The Department of Medical Education and Research's web portal on Monday clarified that Faridkot-based Baba Farid University of Health Sciences (BFUHS) will hold admission counselling for all its government and private medical and dental institutes on the basis of National Eligibility Entrance Test (NEET)-PG merit.
Private colleges incorporated under the Deemed University Act are also to come in the purview of joint counselling, announced the notice, while giving a reference of the centre’s circular dated December 5, that heeds the state to go in for Joint Counselling.
Haryana has taken a lead by already going in for Joint counselling for its private and government medical and dental institutes on the basis of NEET-PG merit.
Monday’s web portal announcement by the Medical Department of Punjab implies that the two deemed private universities - Amritsar-based Sri Guru Ravi Das Institute of Medical Sciences and Adesh Institute of Medical Sciences, Bathinda and private colleges like the Christian Medical College, Ludhiana, are also to be part of this common counselling to be held. This announcement takes away their authority to hold separate counselling for the forthcoming PG admissions, the process for which shall commence in April.

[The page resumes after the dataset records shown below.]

(** * Batch patching of texts: a model of [server/api/text/text.controller.js]

    The controller receives a list of patch operations for one text, runs
    them through [async.mapLimit] with a ceiling of ten, counts the outcomes
    in a status object that is also stored in an expiring cache, and finally
    publishes one socket message per outcome.

    The development follows the file from top to bottom: JavaScript values,
    the helpers of the two patch handlers, the socket message builders, the
    execution of [editText] as a machine that reacts to the replies of the
    store and to the passing of time, and [patchStatus]. *)

From Stdlib Require Import Ascii.
From stdpp Require Import gmap strings list pretty.

(** ** JavaScript values

    Request bodies and store results are JSON-like values.  Numbers are the
    integer-valued ones; an object is its list of own properties, the first
    binding of a key being the one that is read. *)

Local Unset Elimination Schemes.

Inductive JSValue : Type :=
| JUndefined
| JNull
| JBool (b : bool)
| JNum (n : Z)
| JStr (s : string)
| JArr (elems : list JSValue)
| JObj (fields : list (string * JSValue)).

Local Set Elimination Schemes.

(** [if (v)] *)
Definition truthy (v : JSValue) : bool :=
  match v with
  | JUndefined | JNull => false
  | JBool b => b
  | JNum n => negb (n =? 0)%Z
  | JStr s => negb (String.eqb s "")
  | JArr _ | JObj _ => true
  end.

Fixpoint assoc (k : string) (fields : list (string * JSValue)) : option JSValue :=
  match fields with
  | [] => None
  | (k', v) :: rest => if String.eqb k k' then Some v else assoc k rest
  end.
(** X22: a field of a signed integer kind accepts exactly the base-10
    literals with an optional sign whose number fits 64 bits, and stores the
    number truncated to the width of the field; every other string is
    rejected with the error of [ParseInt]. *)
Theorem signed_field_literals k old s :
  (forall v,
      setFieldFromEnv (VInt k old) s = inl v
      <-> exists sign digits,
          s = sign ++ digits
          /\ (sign = "" \/ sign = "+" \/ sign = "-")
          /\ digits <> "" /\ allDigits digits = true
          /\ - 2 ^ 63 <= signedValue sign digits < 2 ^ 63
          /\ v = VInt k (wrapSigned (intBits k) (signedValue sign digits)))
  /\ (forall e,
         setFieldFromEnv (VInt k old) s = inr e ->
         e = NumError "ParseInt" s ErrSyntax \/ e = NumError "ParseInt" s ErrRange).
Proof.
  split.
  - intros v. cbn [setFieldFromEnv]. split.
    + destruct (ParseInt s) as [n|e] eqn:E; [|discriminate].
      intros [= <-]. apply ParseInt_signed in E.
      destruct E as (sign & digits & Hs & Hsg & Hne & Hd & -> & Hr).
      exists sign, digits. repeat split; auto; apply Hr.
    + intros (sign & digits & Hs & Hsg & Hne & Hd & Hr & ->).
      assert (E : ParseInt s = inl (signedValue sign digits)).
      { apply ParseInt_signed. exists sign, digits. repeat split; auto; apply Hr. }
      rewrite E. reflexivity.
  - intros e. cbn [setFieldFromEnv].
    destruct (ParseInt s) as [n|[|]]; intros [= <-]; auto.
Qed.

(** X23: a field of an unsigned integer kind accepts exactly the non-empty
    strings of decimal digits that write a number below 2^64 - no sign, not
    even a plus - and stores the number truncated to the width of the
    field. *)
Theorem unsigned_field_literals k old s v :
  setFieldFromEnv (VUint k old) s = inl v
  <-> s <> "" /\ allDigits s = true /\ decimalValue s <= maxUint64
      /\ v = VUint k (wrapUnsigned (uintBits k) (decimalValue s)).
Proof.
  cbn [setFieldFromEnv]. split.
  - destruct (ParseUint s) as [n|e] eqn:E; [|discriminate].
    intros [= <-]. apply ParseUint_decimal in E.
    destruct E as (Hs & Hd & <- & Hm). auto.
  - intros (Hs & Hd & Hm & ->).
    assert (E : ParseUint s = inl (decimalValue s))
      by (apply ParseUint_decimal; auto).
    rewrite E. reflexivity.
Qed.

End Literals.

(** * The properties on concrete records *)

#[local] Existing Instance asciiNoFloat.
#[local] Existing Instance plainCollaborators.

Lemma untagged_field_unchanged_witness :
  nth_error (leaves true (recordAfter timeoutEnv timeoutRecord "APP")) 0
  = Some (mkLeaf true (field "Timeout" "") (VInt KInt 0)).
Proof.
  apply (untagged_field_unchanged timeoutEnv "APP" timeoutRecord 0
           (mkLeaf true (field "Timeout" "") (VInt KInt 0)));
    reflexivity.
Defined.

(** The statement of C2 fails on [abortRecord]: the variables [C] and [A]
    are present with valid literals, yet field [C] (the pass has returned
    on [B]) and field [a] (unexported) do not hold the parsed values.  It
    fails on [lowerKeyRecord] under the prefix [app] too: [APP_C], the
    prefix and the key upper-cased, is present with a valid literal, the
    pass succeeds, and the field is not set (the name looked up is
    [app_C]). *)
Lemma override_applied_counterexample :
  (nth_error (leaves true abortRecord) 2
   = Some (mkLeaf true (field "C" "C") (VInt KInt 0))
   /\ LookupEnv abortEnv (getEnvVarName (field "C" "C") "") = Some "5"
   /\ literalValue (VInt KInt 0) "5" = Some (VInt KInt 5)
   /\ nth_error (leaves true (recordAfter abortEnv abortRecord "")) 2
      <> Some (mkLeaf true (field "C" "C") (VInt KInt 5)))
  /\ (nth_error (leaves true abortRecord) 0
      = Some (mkLeaf false (unexportedField "a" "A") (VInt KInt 0))
      /\ LookupEnv abortEnv (getEnvVarName (unexportedField "a" "A") "")
         = Some "1"
      /\ literalValue (VInt KInt 0) "1" = Some (VInt KInt 1)
      /\ nth_error (leaves true (recordAfter abortEnv abortRecord "")) 0
         <> Some (mkLeaf false (unexportedField "a" "A") (VInt KInt 1)))
  /\ (nth_error (leaves true lowerKeyRecord) 0
      = Some (mkLeaf true (field "C" "c") (VInt KInt 0))
      /\ LookupEnv lowerKeyEnv (ToUpper ("app" ++ "_" ++ "c")) = Some "5"
      /\ literalValue (VInt KInt 0) "5" = Some (VInt KInt 5)
      /\ errorReturned lowerKeyEnv lowerKeyRecord "app" = None
      /\ nth_error (leaves true (recordAfter lowerKeyEnv lowerKeyRecord "app")) 0
         <> Some (mkLeaf true (field "C" "c") (VInt KInt 5))).
Proof.
  repeat split; try reflexivity; vm_compute; discriminate.
Qed.

Lemma override_applied_when_reached_witness :
  nth_error (leaves true (recordAfter hostEnv hostRecord "APP")) 1
  = Some (mkLeaf true (field "Name" "name") (VString "svc")).
Proof.
  refine (override_applied_when_reached hostEnv "APP" hostRecord
            [mkLeaf true (field "Host" "host") (VString "localhost")]
            (mkLeaf true (field "Name" "name") (VString "from-file"))
            [mkLeaf true (field "Port" "port") (VInt KInt 3000)]
            "svc" (VString "svc") eq_refl _ eq_refl _ eq_refl eq_refl).
  - intros m t [<-|[]] _ _. eexists. reflexivity.
  - vm_compute. discriminate.
Defined.



(** C4: an [int8] field whose variable holds 300, a literal that overflows
    the declared width: the pass returns no error and stores 44. *)
Theorem int8_overflow_is_stored_wrapped :
  loadStructFromEnv int8Env int8Record "APP"
  = (FCons (field "N" "N") (VInt KInt8 44) FNil, [EvLookupEnv "APP_N"], None).
Proof. vm_compute. reflexivity. Qed.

Separate counselling was held by all the above during the last session’s MBBS and BDS admissions, despite the Centre’s call for combined admission.
“With this notification, no private institute, including those granted status of deemed university, will be allowed to hold separate admissions,” said K Siva Prasad, Secretary, Medical Education.
Students have welcomed the state government’s decision as it will ease the path of students during the course of admissions, as they will not have to apply to multiple colleges and face harassment by private colleges, who come up with their own rules, at the time of counselling.
President of the Indian Medical Association, Punjab, Dr Rajinder Sharma, said the move would end “underhand” dealings in private medical colleges at the time of allotment of seats and bring more transparency in medical admissions.
“We also want the state to regularize fee structure in private institutes so that medical education comes within the reach of ordinary citizens,” he told HT.